Cell behavior on the scaffold
Before the scaffolds applied in vivo, the interaction between cell and scaffold should be taken into consideration first to test as biomaterials45. Some material properties, including composition, swelling capacity and structure, should be a focus so as to design serviceable biomimetic scaffolds, which is critical for cell growth and maintaining cell phenotype. Following the same theory, scaffolds with different component blend ratio, pore structure and swelling capacity were designed in this research. SA was selected to optimize the single component SF scaffolds due to its similarity with polysaccharide present in ECMs. Thus, the scaffold properties will affect cellular behavior and cell fate in vitro.
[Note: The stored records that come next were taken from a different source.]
(** X2: a failing encoder does not stop anything.  When the decoder exits 0
    and [lame] exits with another status, [convert_audio] still returns
    normally: the value of [convert_to_mp3] is dropped.  It printed the
    encoder's error, removed nothing, and the file system is as [lame] left
    it, the intermediate file included; a loop over entries goes on. *)
Theorem encoder_failure_is_only_logged input output st sniffed m1 decoded m2 encoded m3 :
  let temp := output +:+ ".temp.wav" in
  let b := select (stdout sniffed) in
  run_tool ["file"; "-b"; input] (fs st) = (Ok sniffed, m1) →
  matches_any (stdout sniffed) decoder_signatures = true →
  run_tool (decoder_argv b input temp) m1 = (Ok decoded, m2) →
  returncode decoded = 0 →
  run_tool ["lame"; "-h"; "-b"; "128"; temp; output] m2 = (Ok encoded, m3) →
  returncode encoded ≠ 0 →
  let r := convert_audio run_tool input output st in
  r = (Ok tt,
       {| fs := m3; cwd := cwd st;
          trace := trace st ++
            [EvRun ["file"; "-b"; input] (Ok sniffed);
             EvRun (decoder_argv b input temp) (Ok decoded);
             EvRun ["lame"; "-h"; "-b"; "128"; temp; output] (Ok encoded);
             EvPrint ("Error while trying to encode " +:+ temp +:+ " to MP3: "
                      +:+ stdout encoded +:+ stderr encoded)] |}) ∧
  ∀ (A : Type) (body : A → M unit) (x : A) (l : list A),
    body x st = r → for_each (x :: l) body st = for_each l body (snd r).
Proof.
  intros temp b Hsniff Hsig Hdec Hrc1 Henc Hrc2 r.
  assert (r = (Ok tt,
       {| fs := m3; cwd := cwd st;
          trace := trace st ++
            [EvRun ["file"; "-b"; input] (Ok sniffed);
             EvRun (decoder_argv b input temp) (Ok decoded);
             EvRun ["lame"; "-h"; "-b"; "128"; temp; output] (Ok encoded);
             EvPrint ("Error while trying to encode " +:+ temp +:+ " to MP3: "
                      +:+ stdout encoded +:+ stderr encoded)] |})) as Hr.
  { subst r. rewrite convert_audio_eq, Hsniff. cbv beta iota zeta. fold b.
    rewrite decoding_body_eq by (subst b; by rewrite select_decoding).
    cbv zeta. change (fs (with_fs m1 _)) with m1. fold temp.
    rewrite Hdec. apply Z.eqb_eq in Hrc1 as ->.
    rewrite convert_to_mp3_eq. unfold encoder_argv.
    change (fs (with_fs m2 _)) with m2. rewrite Henc.
    apply Z.eqb_neq in Hrc2 as ->.
    unfold emit, with_fs; simpl. by rewrite <- !app_assoc. }
  split; [done |].
  intros A body x l Hbody. rewrite for_each_cons, Hbody, Hr. done.
Qed.

(** X3: the cleanup is not guarded.  When the decoder and [lame] exit 0 but
    the intermediate path is no regular file afterwards, [os.remove] raises
    ([IsADirectoryError] on a directory, [FileNotFoundError] otherwise) and
    so does [convert_audio]: the removal is its last call, the success
    message is never printed, and a loop over entries stops there. *)
Theorem missing_intermediate_file_raises input output st sniffed m1 decoded m2 encoded m3 :
  let temp := output +:+ ".temp.wav" in
  let b := select (stdout sniffed) in
  run_tool ["file"; "-b"; input] (fs st) = (Ok sniffed, m1) →
  matches_any (stdout sniffed) decoder_signatures = true →
  run_tool (decoder_argv b input temp) m1 = (Ok decoded, m2) →
  returncode decoded = 0 →
  run_tool ["lame"; "-h"; "-b"; "128"; temp; output] m2 = (Ok encoded, m3) →
  returncode encoded = 0 →
  isfile m3 temp = false →
  let r := convert_audio run_tool input output st in
  r = (Raise (remove_error m3 temp),
       {| fs := m3; cwd := cwd st;
          trace := trace st ++
            [EvRun ["file"; "-b"; input] (Ok sniffed);
             EvRun (decoder_argv b input temp) (Ok decoded);
             EvRun ["lame"; "-h"; "-b"; "128"; temp; output] (Ok encoded);
             EvRemove temp] |}) ∧
  ∀ (A : Type) (body : A → M unit) (x : A) (l : list A),
    body x st = r → for_each (x :: l) body st = r.
Proof.
  intros temp b Hsniff Hsig Hdec Hrc1 Henc Hrc2 Hfile r.
  assert (r = (Raise (remove_error m3 temp),
       {| fs := m3; cwd := cwd st;
          trace := trace st ++
            [EvRun ["file"; "-b"; input] (Ok sniffed);
             EvRun (decoder_argv b input temp) (Ok decoded);
             EvRun ["lame"; "-h"; "-b"; "128"; temp; output] (Ok encoded);
             EvRemove temp] |})) as Hr.
  { subst r. rewrite convert_audio_eq, Hsniff. cbv beta iota zeta. fold b.
    rewrite decoding_body_eq by (subst b; by rewrite select_decoding).
    cbv zeta. change (fs (with_fs m1 _)) with m1. fold temp.
    rewrite Hdec. apply Z.eqb_eq in Hrc1 as ->.
    rewrite convert_to_mp3_eq. unfold encoder_argv.
    change (fs (with_fs m2 _)) with m2. rewrite Henc.
    apply Z.eqb_eq in Hrc2 as ->. rewrite (remove_not_file _ _ Hfile).
    unfold emit, with_fs; simpl. by rewrite <- !app_assoc. }
  split; [done |].
  intros A body x l Hbody. rewrite for_each_cons, Hbody, Hr. done.
Qed.

(** ** The scan: what reaches the dispatcher, and in which order *)

Lemma dispatched_scan mp3_folder entry st :
  dispatched entry = true →
  scan_entry run_tool mp3_folder entry st =
    convert_audio run_tool (path entry)
      (join mp3_folder ((splitext (name entry)).1 +:+ ".mp3")) st.
Proof.
  unfold dispatched. intros [Hv Hext%bool_decide_eq_true]%andb_true_iff.
  by apply scan_entry_allowed.
Qed.

Lemma not_dispatched_scan mp3_folder entry st :
  dispatched entry = false →
  ∃ delta,
    scan_entry run_tool mp3_folder entry st =
      (Ok tt, {| fs := fs st; cwd := cwd st; trace := trace st ++ delta |}) ∧
    omap sniffed_path delta = [].
Proof.
  unfold dispatched. intros H. destruct (visible_file entry) eqn:Hv.
  - cbn [andb] in H. apply bool_decide_eq_false in H.
    rewrite scan_entry_other_extension by done. by eexists [EvPrint _].
  - rewrite scan_entry_filtered by done. exists [].
    rewrite app_nil_r. by destruct st.
Qed.

(** X4: a program that cannot be started ends the run.  When the scan
    reaches a dispatched entry and starting [file] raises (the binary is
    missing), the exception leaves the loop at once: the attempt is the last
    call, and no later entry is looked at, whatever the rest of the listing. *)
Theorem sniffer_start_failure_aborts_scan mp3_folder entry rest st e m1 :
  dispatched entry = true →
  run_tool ["file"; "-b"; path entry] (fs st) = (Raise e, m1) →
  for_each (entry :: rest) (scan_entry run_tool mp3_folder) st =
    (Raise e,
     {| fs := m1; cwd := cwd st;
        trace := trace st ++ [EvRun ["file"; "-b"; path entry] (Raise e)] |}).
Proof.
  intros Hd Hrun. rewrite for_each_cons, dispatched_scan by done.
  by rewrite convert_audio_eq, Hrun.
Qed.

Lemma omap_sniffed_quiet temp (rest : list event) :
  Forall (λ e, e = EvRemove temp ∨ ∃ line, e = EvPrint line) rest →
  omap sniffed_path rest = [].
Proof.
  induction 1 as [|e rest [->|[line ->]] _ IH]; [done | |]; by cbn.
Qed.

Lemma sniffed_path_decoder b input temp o :
  is_decoding b = true → sniffed_path (EvRun (decoder_argv b input temp) o) = None.
Proof. by destruct b. Qed.

Lemma omap_cons_none {A B : Type} (f : A → option B) x l :
  f x = None → omap f (x :: l) = omap f l.
Proof. intros H. cbn. by rewrite H. Qed.

Lemma branch_body_sniffs b input output audio_type st1 :
  ∃ delta,
    trace (snd (branch_body run_tool b input output audio_type st1)) = trace st1 ++ delta ∧
    omap sniffed_path delta = [].
Proof.
  destruct (is_decoding b) eqn:Hb.
  - rewrite decoding_body_eq by done. cbv zeta.
    set (temp := output +:+ ".temp.wav").
    destruct (run_tool (decoder_argv b input temp) (fs st1)) as [[cp|e] m2].
    + destruct (returncode cp =? 0).
      * destruct (convert_to_mp3_trace run_tool temp output
                    (with_fs m2 (emit (EvRun (decoder_argv b input temp) (Ok cp)) st1)))
          as (rest & Htr & Hquiet).
        eexists (EvRun (decoder_argv b input temp) (Ok cp) :: EvRun _ _ :: rest).
        split.
        { destruct (convert_to_mp3 _ _ _ _) as [[ok|x] st3]; cbn [snd] in *;
            rewrite Htr; cbn [trace with_fs emit fs]; by rewrite <- !app_assoc. }
        rewrite omap_cons_none by by apply sniffed_path_decoder.
        rewrite omap_cons_none by done. by eapply omap_sniffed_quiet.
      * exists [EvRun (decoder_argv b input temp) (Ok cp);
                EvPrint (decode_failure b input cp)].
        split; [cbn [snd trace with_fs emit fs]; by rewrite <- !app_assoc |].
        by rewrite omap_cons_none by by apply sniffed_path_decoder.
    + exists [EvRun (decoder_argv b input temp) (Raise e)].
      split; [done |].
      by rewrite omap_cons_none by by apply sniffed_path_decoder.
  - destruct b; try done.
    + rewrite copy_body_eq. cbv zeta.
      exists [EvPrint (already_mp3 input); EvCopy input output].
      split; [| done].
      destruct (copy input output (fs st1)); cbn [snd trace with_fs emit fs];
        by rewrite <- !app_assoc.
    + rewrite skip_body_eq. by exists [EvPrint (unidentified audio_type input)].
Qed.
At first, the L929 cells adhesion on the surfaces of the series of scaffolds were examined after 4- and 8- hour culture. Regardless of the fractions of the SA within the SF/SA scaffolds, all the scaffolds supported the L929 cells adhesion (Fig. 7(b)). The adhesion of L929 cells to the surfaces of the SF scaffolds was similar to that on the blank dishes. With the increasing of SA content, the adhesion of L929 cells decreased slightly, indicating that the involvement of SF in the scaffolds made the surfaces more adhesive.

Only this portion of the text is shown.